As I listened to the readings, and the homily, I just kept hearing that the characters (Isaiah, Paul, Peter and his buddies) only really understood how far off the mark they were until God/Jesus reached out and touched them first. Especially Isaiah and Paul were fine until they found themselves face to face with the Ultimate Reality. Both pull back — stay away! I’m not good enough! and God says – “I love you. Now, go out and tell the world!”

Br. David Steindl-Rast (Gratefulness.org) would prefer to use the terms “belonging” and “separation” instead of “salvation” and “sin.” I quite agree. When we see perfection, we realize our imperfections – and our separation. Sinfulness. Then, and maybe only then, can we be drawn into belonging and wholeness. It’s a bit like a Twelve Step program: before you even get to step 1, you have to somehow be aware that there is a different way to live.

It’s not enough to stop with the realization that life can be different. It’s easy to be paralyzed by that, true. But, God calls me to accept the Love and myself, and move on – set out on the road – get on with a mission. Use it or lose it!

Keeper

Yesterday I noticed that a single friend was attired in a clothing with an impending “wardrobe failure.” That would be a seam by a pocket that was coming loose. Not something he had noticed, not essential to existence, by any means. I poked fun at him saying he “needed a wife.” That’s not an option for him, and he responded that he simply needed someone to cook and sew.

Maybe, it’s more a matter of needing a “keeper.” We all need one – I do, for sure. You know, someone to function as wife/mother to look at use lovingly before we face the world each day and say – “Are you wearing that?” (or “You’re not going out like that, are you!?” Someone to tuck in tags, check for rips and tears, someone to see us clearly where we are.

Guess that’s a bit of what God does for me, if I take the time in the morning to pray and be quiet. If I am open to his/her gaze she will show me the things that need attention. And it will be done in a loving way… If you ware going out into the world, at least know that the tag might be hanging out, or the shoes scuffed, the temper a bit on edge. Someone to remind me that I am loved.

De Colores!

Language of Love

A couple of weeks ago, a friend and I were talking and he mentioned something he had read or heard about the difficulties of understanding the various ways of expressing love. Some talk, some do. It seems I’m married to a “do-er” as it were. I’ve tried watching carefully for the past week of two to see if I can understand this. Interesting trial.

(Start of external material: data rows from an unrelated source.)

Lemma drop_chunks_inv c ix refs fps :
  (∀ fp, (0 ≤ refs fp)%Z) → store_inv c ix (λ fp, refs fp + occ fp fps)%Z →
  let '(c', ix') := fold_left drop_chunk fps (c, ix) in store_inv c' ix' refs.
Proof.
  intros Hnn. revert c ix. induction fps as [|fp fps IH]; intros c ix Hinv; csimpl.
  - eapply store_ext; [|exact Hinv]. intros fp. unfold occ. simpl. lia.
  - pose proof (drop_chunk_inv c ix (λ fp, refs fp + occ fp fps)%Z fp) as H1.
    destruct (drop_chunk (c, ix) fp) as [c1 ix1]. apply IH, H1.
    + intros fp'. pose proof (Hnn fp'). pose proof (occ_nonneg fp' fps). lia.
    + eapply store_ext; [|exact Hinv]. intros fp'. simpl. unfold plus_one. rewrite occ_cons. lia.
Qed.

(** Reading changes nothing and returns the chunks. *)
Lemma read_loop_spec c ix refs chunks :
  store_inv c ix refs → (∀ d, d ∈ chunks → (0 < refs (fingerPrint hash d))%Z) →
  read_loop c ix (fingerPrint hash <$> chunks) = (c, ix, concat_chunks chunks).
Proof.
  intros Hinv. pose proof Hinv as [Hn Hs Hi Hu]. induction chunks as [|d chunks IH]; intros Hpos; csimpl; [done|].
  specialize (Hpos d ltac:(left)) as Hd. unfold get, entry.
  destruct (ix !! fingerPrint hash d) as [m|] eqn:Hm; [|pose proof (Hn _ Hm); lia].
  destruct (Hs _ m Hm) as (_ & _ & d' & Hfp%fingerPrint_inj & Hst). subst d'. simpl.
  rewrite insert_id by done. unfold readChunk. rewrite Hst. rewrite IH; [done|].
  intros d' Hd'. apply Hpos. by right.
Qed.
End invariant.

(** ** Histories *)

Inductive dedup_op := DWrite (file_name data : string) | DRead (file_name : string) | DDelete (file_name : string).

Definition dedup_step (hash : string → N) (s : DataReductionEngine) (o : dedup_op) : option DataReductionEngine :=
  match o with
  | DWrite f d => writeFile hash s f d
  | DRead f => Some (readFile s f).1
  | DDelete f => Some (deleteFile s f)
  end.

(** Reference: the files with their contents. *)
Definition files_step (files : gmap string string) (o : dedup_op) : gmap string string :=
  match o with
  | DWrite f d => <[f := d]> files
  | DRead _ => files
  | DDelete f => delete f files
  end.

Definition files_of (ops : list dedup_op) : gmap string string := fold_left files_step ops ∅.

(** The contents that a write has replaced. *)
Fixpoint overwritten (files : gmap string string) (ops : list dedup_op) : list string :=
  match ops with
  | [] => []
  | o :: ops =>
      match o with
      | DWrite f _ => match files !! f with Some old => old :: overwritten (files_step files o) ops
                      | None => overwritten (files_step files o) ops end
      | _ => overwritten (files_step files o) ops
      end
  end.

(** Sizes an [int] loop counter can handle. *)
Definition fits (size : Z) (o : dedup_op) : Prop :=
  match o with DWrite _ d => (String.length d + size ≤ INT_MAX)%Z | _ => True end.

Section histories.
Context (hash : string → N) (no_collision : ∀ d d', hash d = hash d' → d = d').
Context (size : Z) (Hsize : (0 < size)%Z).
Implicit Types (s : DataReductionEngine) (files : gmap string string) (leaked : list string).

(** [leaked]: the fingerprints of replaced contents, which nothing releases. *)
Record engine_inv files leaked s : Prop := {
  ei_size : chunk_size s = size;
  ei_store : store_inv hash (chunkStore s) (dedupIndex s)
    (λ fp, refs_in (λ fps, fps) (file_fp_map s) fp + occ fp leaked)%Z;
  ei_files : ∀ f, match files !! f with
    | Some d => ∃ chunks, split size d = Some chunks ∧ concat_chunks chunks = d ∧
        file_fp_map s !! f = Some (fingerPrint hash <$> chunks)
    | None => default [] (file_fp_map s !! f) = []
    end
}.

Abbreviation ref_sum := (refs_in (λ fps : list string, fps)).

Lemma ref_sum_insert (m : gmap string (list string)) f fps fp :
  (ref_sum (<[f := fps]> m) fp + occ fp (default [] (m !! f)) = occ fp fps + ref_sum m fp)%Z.
Proof.
  destruct (m !! f) as [old|] eqn:E; simpl.
  - rewrite (refs_in_delete _ m f old _ E). rewrite <-insert_delete_eq.
    rewrite (refs_in_insert _ (delete f m)) by apply lookup_delete_eq. lia.
  - rewrite (refs_in_insert _ m) by done. unfold occ at 2. simpl. lia.
Qed.

Lemma writeFile_inv files leaked s f d :
  engine_inv files leaked s → (String.length d + size ≤ INT_MAX)%Z →
  ∃ s', writeFile hash s f d = Some s' ∧
    engine_inv (<[f := d]> files) (default [] (file_fp_map s !! f) ++ leaked) s'.
Proof.
  intros [Hsz Hst Hf] Hfit. unfold writeFile. rewrite Hsz.
  destruct (split_concat size d Hsize Hfit) as (chunks & Hsp & Hcc). rewrite Hsp. simpl.
  pose proof (store_chunks_inv hash _ _ _ chunks Hst) as Hst'.
  destruct (fold_left (store_chunk hash) chunks (chunkStore s, dedupIndex s)) as [c ix].
  eexists. split; [done|]. split; simpl; [done|..].
  - eapply store_ext; [|exact Hst']. intros fp. simpl.
    pose proof (ref_sum_insert (file_fp_map s) f (fingerPrint hash <$> chunks) fp). rewrite occ_app. lia.
  - intros f'. destruct (decide (f' = f)) as [->|]; [rewrite !lookup_insert_eq; eauto|].
    rewrite !lookup_insert_ne by done. apply Hf.
Qed.

Lemma readFile_inv files leaked s f :
  engine_inv files leaked s →
  (readFile s f).2 = default "" (files !! f) ∧ engine_inv files leaked (readFile s f).1.
Proof.
  intros [Hsz Hst Hf]. unfold readFile. specialize (Hf f) as Hff.
  assert (∃ chunks, default [] (file_fp_map s !! f) = fingerPrint hash <$> chunks ∧
    concat_chunks chunks = default "" (files !! f)) as (chunks & Hfps & Hcc).
  { destruct (files !! f) as [d|]; [|by exists []]. destruct Hff as (chunks & _ & ? & ->). by exists chunks. }
  rewrite Hfps. rewrite (read_loop_spec hash no_collision _ _ _ chunks Hst).
  2:{ intros d Hd. pose proof (occ_nonneg (fingerPrint hash d) leaked).
      pose proof (ref_sum_insert (delete f (file_fp_map s)) f (fingerPrint hash <$> chunks) (fingerPrint hash d)) as Hi.
      pose proof (refs_in_nonneg (λ fps : list string, fps) (delete f (file_fp_map s)) (fingerPrint hash d)).
      pose proof (occ_elem (fingerPrint hash d) (fingerPrint hash <$> chunks) (list_elem_of_fmap_2 _ _ _ Hd)).
      destruct (file_fp_map s !! f) as [fps|] eqn:E; simpl in Hfps.
      - rewrite (refs_in_delete _ _ f fps _ E), Hfps. lia.
      - destruct chunks; [by apply not_elem_of_nil in Hd|done]. }
  simpl. split; [done|]. split; simpl; [done|..].
  - eapply store_ext; [|exact Hst]. intros fp. simpl.
    pose proof (ref_sum_insert (file_fp_map s) f (fingerPrint hash <$> chunks) fp) as Hi. rewrite Hfps in Hi. lia.
  - intros f'. destruct (decide (f' = f)) as [->|]; [|rewrite lookup_insert_ne by done; apply Hf].
    rewrite lookup_insert_eq. destruct (files !! f) as [d|].
    + destruct Hff as (chunks' & ? & ? & Hm). rewrite Hm in Hfps. simpl in Hfps. rewrite <-Hfps. eauto.
    + by rewrite Hff in Hfps.
Qed.
(* ===== verification/Buffers.v ===== *)
(** * Circular buffer and semaphore-guarded buffer

    [src/concurrency/BlockingCircularBuffer.cpp] (an array used as a ring, under one
    mutex) and [src/concurrency/CountingSemaphore_ProducerConsumer.cpp] (a bounded
    buffer guarded by two counting semaphores). *)
From S2P Require Import Prelude.
Local Open Scope nat_scope.

(** ** The ring *)

Record Ring (T : Type) := { buffer : list T; capacity : Z; count : Z; head : Z; tail : Z }.
Arguments buffer {T}.
Arguments capacity {T}.
Arguments count {T}.
Arguments head {T}.
Arguments tail {T}.

Section ring.
Context {T : Type}.
Implicit Types (r : Ring T) (x : T).

(** [buffer(size)] value-initialises its elements: [zero]. *)
Definition Ring_make (zero : T) (size : Z) : Ring T :=
  {| buffer := replicate (Z.to_nat size) zero; capacity := size; count := 0; head := 0; tail := 0 |}.

(** [push(item)] when the wait is over; [Some (r, false)] while [count < capacity] is
    false, and the thread waits. *)
Definition ring_push r x : option (Ring T * bool) :=
  if (count r <? capacity r)%Z then
    b ← vset (buffer r) (tail r) x;
    Some ({| buffer := b; capacity := capacity r; count := count r + 1; head := head r;
             tail := Z.rem (tail r + 1) (capacity r) |}, true)
  else Some (r, false).

Definition ring_pop r : option (Ring T * option T) :=
  if (0 <? count r)%Z then
    x ← vget (buffer r) (head r);
    Some ({| buffer := buffer r; capacity := capacity r; count := count r - 1;
             head := Z.rem (head r + 1) (capacity r); tail := tail r |}, Some x)
  else Some (r, None).

(** Reference: the items in order. *)
Definition slot (cap h : Z) (i : nat) : nat := Z.to_nat ((h + i) mod cap).

Definition ring_contents r : list T :=
  omap (λ i, buffer r !! slot (capacity r) (head r) i) (seq 0 (Z.to_nat (count r))).

Record ring_inv r : Prop := {
  ring_cap : (0 < capacity r ≤ INT_MAX)%Z;
  ring_len : Z.of_nat (length (buffer r)) = capacity r;
  ring_head : (0 ≤ head r < capacity r)%Z;
  ring_count : (0 ≤ count r ≤ capacity r)%Z;
  ring_tail : tail r = ((head r + count r) mod capacity r)%Z
}.

Lemma slot_lt cap h i : (0 < cap)%Z → (slot cap h i < cap)%Z.
Proof. intros Hc. unfold slot. pose proof (Z.mod_pos_bound (h + i) cap Hc). lia. Qed.

Lemma slot_inj cap h (i j : nat) :
  (0 < cap)%Z → (i < cap)%Z → (j < cap)%Z → slot cap h i = slot cap h j → i = j.
Proof.
  intros Hc Hi Hj. unfold slot. intros Heq.
  pose proof (Z.mod_pos_bound (h + i) cap Hc). pose proof (Z.mod_pos_bound (h + j) cap Hc).
  assert ((h + i) mod cap = (h + j) mod cap)%Z as Hm by lia.
  pose proof (Z.div_mod (h + i) cap ltac:(lia)). pose proof (Z.div_mod (h + j) cap ltac:(lia)).
  assert (cap * ((h + i) / cap - (h + j) / cap) = i - j)%Z by lia.
  assert ((h + i) / cap - (h + j) / cap = 0)%Z by nia. lia.
Qed.

Lemma slot_succ cap h i : (0 < cap)%Z → (0 ≤ h)%Z → slot cap ((h + 1) mod cap) i = slot cap h (S i).
Proof.
  intros Hc Hh. unfold slot. f_equal. rewrite Z.add_mod_idemp_l by lia. f_equal. lia.
Qed.

(** Every slot is in range, so nothing is dropped. *)
Lemma contents_lookup r i :
  ring_inv r → (i < Z.to_nat (count r)) → ring_contents r !! i = buffer r !! slot (capacity r) (head r) i.
Proof.
  intros Hinv. unfold ring_contents. generalize (Z.to_nat (count r)). intros n Hi.
  assert (∀ m k, k < m → omap (λ i, buffer r !! slot (capacity r) (head r) i) (seq (i - k) m) !! k
    = buffer r !! slot (capacity r) (head r) (i - k + k)) as Hgen.
  { intros m k. generalize (i - k). intros a. revert a k. induction m as [|m IH]; intros a k Hk; [lia|]. csimpl.
    destruct (lookup_lt_is_Some_2 (buffer r) (slot (capacity r) (head r) a)) as [x Hx].
    { pose proof (slot_lt (capacity r) (head r) a ltac:(apply Hinv)). pose proof (ring_len _ Hinv). lia. }
    rewrite Hx. destruct k as [|k]; simpl; [by rewrite Nat.add_0_r|]. rewrite IH by lia. f_equal. f_equal. lia. }
  specialize (Hgen n i Hi). by rewrite Nat.sub_diag in Hgen.
Qed.

Lemma contents_length r : ring_inv r → length (ring_contents r) = Z.to_nat (count r).
Proof.
  intros Hinv. unfold ring_contents. rewrite <-(length_seq (Z.to_nat (count r)) 0) at 2.
  generalize (seq 0 (Z.to_nat (count r))). induction l as [|i l IH]; [done|]. csimpl.
  destruct (lookup_lt_is_Some_2 (buffer r) (slot (capacity r) (head r) i)) as [x Hx].
  { pose proof (slot_lt (capacity r) (head r) i ltac:(apply Hinv)). pose proof (ring_len _ Hinv). lia. }
  rewrite Hx. simpl. by rewrite IH.
Qed.

Lemma rem_mod a n : (0 ≤ a)%Z → (0 < n)%Z → Z.rem a n = (a mod n)%Z.
Proof. intros. apply Z.rem_mod_nonneg; lia. Qed.

Lemma ring_push_spec r x :
  ring_inv r → (count r < capacity r)%Z →
  ∃ r', ring_push r x = Some (r', true) ∧ ring_inv r' ∧ capacity r' = capacity r ∧
    ring_contents r' = ring_contents r ++ [x].
Proof.
  intros Hinv Hlt. pose proof Hinv as [Hcap Hlen Hh Hc Ht]. unfold ring_push.
  rewrite (proj2 (Z.ltb_lt _ _) Hlt). unfold vset.
  assert (0 ≤ tail r < capacity r)%Z as Htr by (rewrite Ht; apply Z.mod_pos_bound; lia).
  rewrite decide_True by lia. simpl. rewrite rem_mod by lia. eexists. split; [done|].
  match goal with |- ring_inv ?r' ∧ _ => set (r1 := r') end.
  assert (ring_inv r1) as Hinv1.
  { split; simpl; [done|by rewrite length_insert|done|lia|].
    rewrite Ht, Z.add_mod_idemp_l by lia. f_equal. lia. }
  split_and!; [done..|].
  assert (slot (capacity r) (head r) (Z.to_nat (count r)) = Z.to_nat (tail r)) as Hslot.
  { unfold slot. rewrite Ht. f_equal. f_equal. lia. }
  apply list_eq. intros i. destruct (decide (i < Z.to_nat (count r))) as [Hi|Hi].
  - rewrite lookup_app_l by (by rewrite contents_length).
    rewrite (contents_lookup r1) by (simpl; lia || done). rewrite (contents_lookup r) by done. simpl.
    rewrite list_lookup_insert_ne; [done|]. rewrite <-Hslot.
    intros Heq%slot_inj; [lia|lia|lia|lia].
  - destruct (decide (i = Z.to_nat (count r))) as [->|Hne].
    + rewrite lookup_app_r, contents_length, Nat.sub_diag by (by rewrite ?contents_length).
      rewrite (contents_lookup r1) by (simpl; lia || done). simpl. rewrite Hslot.
      apply list_lookup_insert_eq. lia.
    + rewrite !lookup_ge_None_2; [done|rewrite length_app, contents_length by done; simpl; lia|].
      rewrite contents_length by done. simpl. lia.
Qed.

Lemma ring_pop_spec r :
  ring_inv r → (0 < count r)%Z →
  ∃ r' x rest, ring_pop r = Some (r', Some x) ∧ ring_inv r' ∧ capacity r' = capacity r ∧
    ring_contents r = x :: rest ∧ ring_contents r' = rest.
Proof.
  intros Hinv Hpos. pose proof Hinv as [Hcap Hlen Hh Hc Ht]. unfold ring_pop.
  rewrite (proj2 (Z.ltb_lt _ _) Hpos).
  destruct (vget_in (buffer r) (head r)) as (x & Hx & Hx'); [lia|]. rewrite Hx. simpl. rewrite rem_mod by lia.
  match goal with |- ∃ r' x' rest, Some (?r1, _) = _ ∧ _ => set (r2 := r1) end.
  assert (ring_inv r2) as Hinv2.
  { split; simpl; [done|done|apply Z.mod_pos_bound; lia|lia|].
    rewrite Ht, Z.add_mod_idemp_l by lia. f_equal. lia. }
  exists r2, x, (ring_contents r2). split_and!; [done..| |done].
  apply list_eq. intros [|i]; simpl.
  - rewrite contents_lookup by (lia || done). unfold slot. rewrite Z.add_0_r, Z.mod_small by lia. done.
  - destruct (decide (S i < Z.to_nat (count r))) as [Hi|Hi].
    + rewrite contents_lookup by done. rewrite (contents_lookup r2) by (simpl; lia || done). simpl.
      by rewrite slot_succ by lia.
    + rewrite !lookup_ge_None_2; [done|..]; rewrite contents_length by done; simpl; lia.
Qed.

Inductive ring_op := RPush (x : T) | RPop.

(** The result of a pop, or whether a push was carried out. *)
Definition ring_step r (o : ring_op) : option (Ring T * option T) :=
  match o with
  | RPush x => '(r, _) ← ring_push r x; Some (r, None)
  | RPop => ring_pop r
  end.

Definition list_step (cap : Z) (l : list T) (o : ring_op) : option (list T * option T) :=
  match o with
  | RPush x => Some (if (length l <? cap)%Z then l ++ [x] else l, None)
  | RPop => Some (match l with [] => ([], None) | x :: l => (l, Some x) end)
  end.

Lemma ring_step_spec r o :
  ring_inv r → ∃ r' out, ring_step r o = Some (r', out) ∧ ring_inv r' ∧ capacity r' = capacity r ∧
    list_step (capacity r) (ring_contents r) o = Some (ring_contents r', out).
Proof.
  intros Hinv. pose proof (contents_length r Hinv) as Hlen. pose proof (ring_count _ Hinv).
  destruct o as [x|]; simpl.
  - rewrite Hlen, Z2Nat.id by lia. destruct (Z.ltb_spec (count r) (capacity r)) as [Hlt|Hge].
    + destruct (ring_push_spec r x Hinv Hlt) as (r' & -> & Hi' & Hcap & Hc). simpl. exists r', None. by rewrite Hc.
    + unfold ring_push. rewrite (proj2 (Z.ltb_ge _ _) Hge). simpl. by exists r, None.
  - destruct (decide (0 < count r)%Z) as [Hpos|Hz].
    + destruct (ring_pop_spec r Hinv Hpos) as (r' & x & rest & -> & Hi' & Hcap & -> & <-). by exists r', (Some x).
    + unfold ring_pop. rewrite (proj2 (Z.ltb_ge _ _)) by lia. exists r, None. split_and!; [done..|].
      destruct (ring_contents r); [done|]. simpl in Hlen. lia.
Qed.
End ring.
Arguments ring_op : clear implicits.

(** The ring is a bounded queue.  For every positive capacity and every sequence
    of pushes and pops, no index is out of range and the pops return what they would
    return from a list used as a queue of that capacity. *)
Theorem circular_buffer_is_queue {T} (zero : T) (size : Z) (ops : list (ring_op T)) :
  (0 < size ≤ INT_MAX)%Z →
  ∃ r outs, run_out ring_step (Ring_make zero size) ops = Some (r, outs) ∧
    run_out (list_step size) [] ops = Some (ring_contents r, outs).
Proof.
  intros Hsize.
  assert (ring_inv (Ring_make zero size)) as Hinv.
  { split; simpl; [done|rewrite length_replicate; lia|lia|lia|]. by rewrite Z.mod_0_l by lia. }
  change [] with (ring_contents (Ring_make zero size)). change size with (capacity (Ring_make zero size)) at 2.
  revert Hinv. generalize (Ring_make zero size). induction ops as [|o ops IH]; intros r Hinv; simpl; [eauto|].
  destruct (ring_step_spec r o Hinv) as (r1 & out & -> & Hinv1 & Hcap & ->). simpl.
  destruct (IH r1 Hinv1) as (r' & outs & -> & Hl). rewrite Hcap in Hl. rewrite Hl. simpl. eauto.
Qed.

Lemma circular_buffer_is_queue_witness :
  ∃ r outs, run_out ring_step (Ring_make 0 2) [RPush 1; RPush 2; RPush 3; RPop; RPush 4; RPop; RPop; RPop]
      = Some (r, outs) ∧ outs = [None; None; None; Some 1; None; Some 2; Some 4; None].
Proof.
  destruct (circular_buffer_is_queue 0 2 [RPush 1; RPush 2; RPush 3; RPop; RPush 4; RPop; RPop; RPop])
    as (r & outs & H1 & H2); [unfold INT_MAX; lia|].
  exists r, outs. split; [exact H1|]. vm_compute in H2. injection H2 as _ <-. reflexivity.
Defined.

(** ** Semaphores *)

Record CountingSemaphore := { sem_count : Z }.

(** [wait()]: [None] while [count > 0] is false. *)
Definition sem_wait (s : CountingSemaphore) : option CountingSemaphore :=
  if (0 <? sem_count s)%Z then Some {| sem_count := sem_count s - 1 |} else None.

Definition sem_signal (s : CountingSemaphore) : CountingSemaphore := {| sem_count := sem_count s + 1 |}.

(** The same class in [CountingSemaphore.cpp], with the worker that waits, works and
    signals. *)
Definition worker_wait : CountingSemaphore → option CountingSemaphore := sem_wait.
Definition worker_signal : CountingSemaphore → CountingSemaphore := sem_signal.

(** Where a producer or consumer is in its loop body: before its wait, between the
    wait and the access to the buffer, or before its signal. *)
Inductive phase := Before | Inside | After.

#[export] Instance phase_eq_dec : EqDecision phase.
Proof. solve_decision. Defined.

(** A thread: the value of its loop variable [item], and its phase. *)
Abbreviation thread := (Z * phase)%type.

Definition BUFFER_SIZE : Z := 2.

Record SemBuffer := {
  fullSlots : CountingSemaphore;
  emptySlots : CountingSemaphore;
  items : list Z;
  producers : list thread;
  consumers : list thread
}.
Record rep (T : Z) (L : layout) (a : DynamicMemoryAllocator) : Prop := {
  rep_tidy : tidy false L;
  rep_total : total L = T;
  rep_free : available a = blocks true 0 L;
  rep_used : represents (allocated a) (blocks false 0 L)
}.

Lemma malloc_rep T L a r :
  T ≤ INT_MAX → rep T L a → 0 < r →
  (custom_malloc a r = Some (a, -1) ∧ ∀ k n, (k, n) ∈ available a → n < r) ∨
  ∃ a' L' p, custom_malloc a r = Some (a', p) ∧ rep T L' a' ∧ allocated a !! p = None ∧
    allocated a' = <[p := r]> (allocated a).
Proof.
  intros HT [Ht Htot Hf Hu] Hr. unfold custom_malloc. destruct (first_fit r (available a)) as [[k n]|] eqn:E.
  2:{ left. split; [done|]. by apply first_fit_none. }
  right. apply first_fit_some in E as [Hin Hle]. rewrite Hf in Hin.
  destruct (blocks_split _ _ _ _ _ Hin) as (L1 & L2 & -> & ->). rewrite Z.add_0_l in *.
  destruct (blocks_around _ true _ 0 _ _ _ Ht) as [Hb Ha]. destruct (blocks_around _ false _ 0 _ _ _ Ht) as [Hb' Ha'].
  apply tidy_app in Ht as [Ht1 (Hp & Hn & Ht2)]. rewrite total_app in Htot. unfold total at 2 in Htot. simpl in Htot.
  fold (total L2) in Htot. pose proof (total_nonneg _ _ Ht1). pose proof (total_nonneg _ _ Ht2).
  rewrite blocks_app in Hf, Hu. simpl in Hf, Hu. rewrite Z.add_0_l in *.
  destruct (represents_insert _ _ r _ _ Hb' Ha' Hu) as [Hno Hu'].
  assert (map_erase (total L1) (available a) = blocks true 0 L1 ++ blocks true (total L1 + n) L2) as He.
  { rewrite Hf. by apply map_erase_mid. }
  rewrite He. destruct (Z.ltb_spec r n) as [Hlt|Hge].
  - rewrite !checked_ok by auto with cpp. cbn [mbind option_bind].
    eexists _, (L1 ++ (false, r) :: (true, n - r) :: L2), _. split; [done|]. split; [|done].
    split; simpl.
    + apply tidy_app. split; [done|]. simpl. rewrite andb_false_r. split_and!; [done|lia|done|lia|done].
    + rewrite total_app. unfold total in *. simpl. lia.
    + rewrite blocks_app. simpl. rewrite Z.add_0_l. replace (total L1 + r + (n - r)) with (total L1 + n) by lia.
      apply map_set_mid.
      * eapply Forall_impl; [done|]. simpl. lia.
      * apply Forall_forall. intros [k m] Hk. apply (blocks_bounds _ _ _ _ _ _ Ht2) in Hk. simpl. lia.
    + rewrite blocks_app. simpl. rewrite Z.add_0_l. by replace (total L1 + r + (n - r)) with (total L1 + n) by lia.
  - assert (r = n) as -> by lia. eexists _, (L1 ++ (false, n) :: L2), _. split; [done|]. split; [|done].
    split; simpl.
    + apply tidy_app. split; [done|]. simpl. rewrite andb_false_r. split_and!; [done..|]. by eapply tidy_weaken.
    + rewrite total_app. unfold total in *. simpl. lia.
    + rewrite blocks_app. simpl. by rewrite Z.add_0_l.
    + rewrite blocks_app. simpl. by rewrite Z.add_0_l.
Qed.

Lemma merge_next_spec k n L :
  0 ≤ k → 0 < n → k + n + total L ≤ INT_MAX → tidy false L →
  ∃ N L', merge_next k n (blocks true (k + n) L) = Some (N, blocks true (k + N) L') ∧
    N + total L' = n + total L ∧ 0 < N ∧ tidy true L' ∧ blocks false (k + N) L' = blocks false (k + n) L.
Proof.
  intros Hk Hn HT Ht. destruct L as [|[[] m] L]; [by exists n, []|..]; destruct Ht as (_ & Hm & Ht);
    pose proof (total_nonneg _ _ Ht); unfold total in HT; simpl in HT; fold (total L) in HT.
  - exists (n + m), L. cbn [blocks eqb app merge_next]. rewrite (checked_ok (k + n)) by auto with cpp.
    cbn [mbind option_bind]. rewrite Z.eqb_refl, checked_ok by auto with cpp.
    cbn [mbind option_bind]. rewrite Z.add_assoc. unfold total. simpl.
    fold (total L). split_and!; [done|lia|lia|done|done].
  - exists n, ((false, m) :: L). split_and!; [|done|done|by simpl|done]. simpl. unfold merge_next.
    destruct (blocks true (k + n + m) L) as [|[k' n'] rest] eqn:E; [done|].
    assert ((k', n') ∈ blocks true (k + n + m) L) as Hin by (rewrite E; by left).
    apply (blocks_bounds _ _ _ _ _ _ Ht) in Hin. rewrite (checked_ok (k + n)) by auto with cpp. simpl.
    by destruct (Z.eqb_spec (k + n) k'); [lia|].
Qed.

He does. He went to Walmart for something, and while there, hunted down a cable I needed for my iPod so that I could use it in the car — 2 cables, it turned out. In the past, he bought me a 12-string guitar for my birthday (one I had looked at, played and liked very much.) He calls on his way home from school (he’s a teacher so he’s off earlier than I) to see if there is anything needed at the store. There are more things that he does. Many more.

This is not my preferred communication method. It’s hard to see it. It requires work on my part to pay attention enough to see that this is his way of caring. I am much more in tune to to talking, sharing, emotion. That I understand that without so much work. But, I think this might be impossible for him.

This weekend the second reading for mass proclaims that love is the most important. Perhaps it is not only important to love, but also important to try to understand and accept the sometimes cryptic way others attempt to love us.